▶ Task to carry out:
State the number of lines in the following data that include the word "Lemma", with no other text.

▶ Data shown:
Lemma bmap_peek ip s x bs bn :
  rd s bs -> inode_ok s x -> f_inodes s !! ip = Some x -> 0 <= bn < 140 -> slot (view s) x bn <> 0 ->
  exists s', bmap ip bn s = Ret (slot (view s) x bn) s' /\ rd s' bs /\ peeked s s'.
Proof.
  intros H O Hx Hbn Hne. unfold bmap. mstep (geti_run _ _ _ Hx). change NDIRECT with 12. change NINDIRECT with 128.
  revert Hne. unfold slot, addr_at. destruct (Z.eqb_spec bn 140); [lia|]. destruct (Z.ltb_spec bn 12).
  - destruct (lookup_lt_is_Some_2 (i_addrs x) (Z.to_nat bn)) as [a Ha]; [rewrite (ik_len _ _ O); lia|]. rewrite Ha. simpl. intros Hne.
    assert (Hz : zget (i_addrs x) bn = Some a) by (apply zget_Some; split; [lia|done]). rewrite Hz, bind_some.
    destruct (Z.eqb_spec a 0); [done|]. exists s. split; [done|]. split; [done|]. done.
  - destruct (Z.ltb_spec (bn - 12) 128); [|lia]. destruct (Z.eqb_spec (ind_addr x) 0) as [|Hi]; [done|]. intros Hne.
    assert (Hz : zget (i_addrs x) 12 = Some (ind_addr x)).
    { apply zget_Some. split; [lia|]. change (Z.to_nat 12) with 12%nat. unfold ind_addr. destruct (lookup_lt_is_Some_2 (i_addrs x) 12) as [a ->]; [rewrite (ik_len _ _ O); lia|done]. }
    rewrite Hz, bind_some. destruct (Z.eqb_spec (ind_addr x) 0); [done|]. rewrite bind_mret. rewrite (ik_dev _ _ O).
    destruct (ik_good _ _ O 140 ltac:(lia) Hi) as (_ & [Hr _] & _). rewrite slot_ind in Hr.
    destruct (peek_run s bs (ind_addr x) H Hr) as (i & s1 & s2 & R1 & R2 & R3 & H2 & P2). mstep R1. mstep R2.
    destruct (Z.eqb_spec (get32 (view s (ind_addr x)) (Z.to_nat (4 * (bn - 12)))) 0); [done|]. rewrite bind_mret. mstep R3. by exists s2.
Qed.

Definition fbytes (v : Z -> list Z) (x : inode) (off n : Z) : list Z := fbyte v x <$> seqZ off n.
(** A field of the inode is set and the inode written. *)
Lemma cleared_update ip s x s1 x1 f bs :
  cleared ip s x s1 x1 -> layout s -> tx [] s1 bs -> f_inodes s1 !! ip = Some x1 -> data_block s (iblock s x) -> iblock s x <> bb s -> i_dev (f x1) = 1 -> i_inum (f x1) = i_inum x1 -> fits (f x1) ->
  (length bs < 29)%nat ->
  exists s2, (updi ip f;; iupdate ip) s1 = Ret tt s2 /\ tx [] s2 (log_add (iblock s x) bs) /\ cleared ip s x s2 (f x1) /\ synced s2 (f x1).
Proof.
  intros [A1 A2 A3 A4 A5 A6] L T Hx Hib Hne Hd En Hf Hl. mstep (updi_run s1 ip x1 f Hx). set (x2 := f x1) in *. pose proof (frame_dframe _ _ A5) as D1. pose proof D1 as (_ & Esb & _). simpl in Esb.
  assert (Eib : iblock (seti ip x2 s1) x2 = iblock s x) by (unfold iblock; simpl; by rewrite Esb, En, A4). assert (Edp : i_inum x2 = i_inum x) by congruence.
  destruct (iupdate_run ip (seti ip x2 s1) x2 bs) as (s2 & R & T2 & F2 & Y & V & Sl);
    [by apply tx_seti|simpl; apply list_lookup_insert_eq; by eapply lookup_lt_Some|done|done|rewrite Eib; by apply (data_block_dframe s s1)|done|]. rewrite Eib, ?Edp in *.
  exists s2. split; [done|]. split; [done|]. split; [|done]. assert (D : dframe s1 s2) by exact (frame_dframe _ _ F2).
  assert (Vb : view s2 (bb s1) = view s1 (bb s1)) by (apply V; by rewrite (bb_dframe s s1 D1)).
  assert (Hz : f_disksize s1 < two32) by apply T.
  split; [|intros y H1 H2; rewrite V by done; by apply A2|intros off n Hn; rewrite Sl by done; by apply A3|done|exact (iframe_trans _ _ _ _ _ _ A5 F2)|by apply (layout_bits s1 s2)].
  intros b Hb. rewrite <- A1 by done. rewrite <- Esb. apply used_bits; [done|done|done|by rewrite Esb].
Qed.

Lemma fits_set x f :
  fits x -> length (i_addrs (f x)) = 13%nat -> Forall (fun a => 0 <= a < two32) (i_addrs (f x)) -> 0 <= i_size (f x) < two32 -> short (i_type (f x)) ->
  i_major (f x) = i_major x -> i_minor (f x) = i_minor x -> i_nlink (f x) = i_nlink x -> fits (f x).
Proof. intros [A1 A2 A3 A4 A5 A6 A7] B1 B2 B3 B4 E1 E2 E3. split; try done; congruence. Qed.

(** The part of [itrunc] that frees blocks. *)
Definition itrunc_blocks (ip : nat) : M fstate unit :=
  itrunc_direct (Z.to_nat NDIRECT) 0 ip;;
  x ← geti ip;
  a ← of_option "addrs" (zget (i_addrs x) NDIRECT);
  if negb (a =? 0) then
    bp ← bread (i_dev x) a;
    itrunc_indirect (Z.to_nat NINDIRECT) 0 (i_dev x) bp;;
    brelse bp;;
    bfree (i_dev x) a;;
    updi ip (fun x => set_i_addrs (<[Z.to_nat NDIRECT := 0]> (i_addrs x)) x)
  else mret tt.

▶ Finished exercise:
3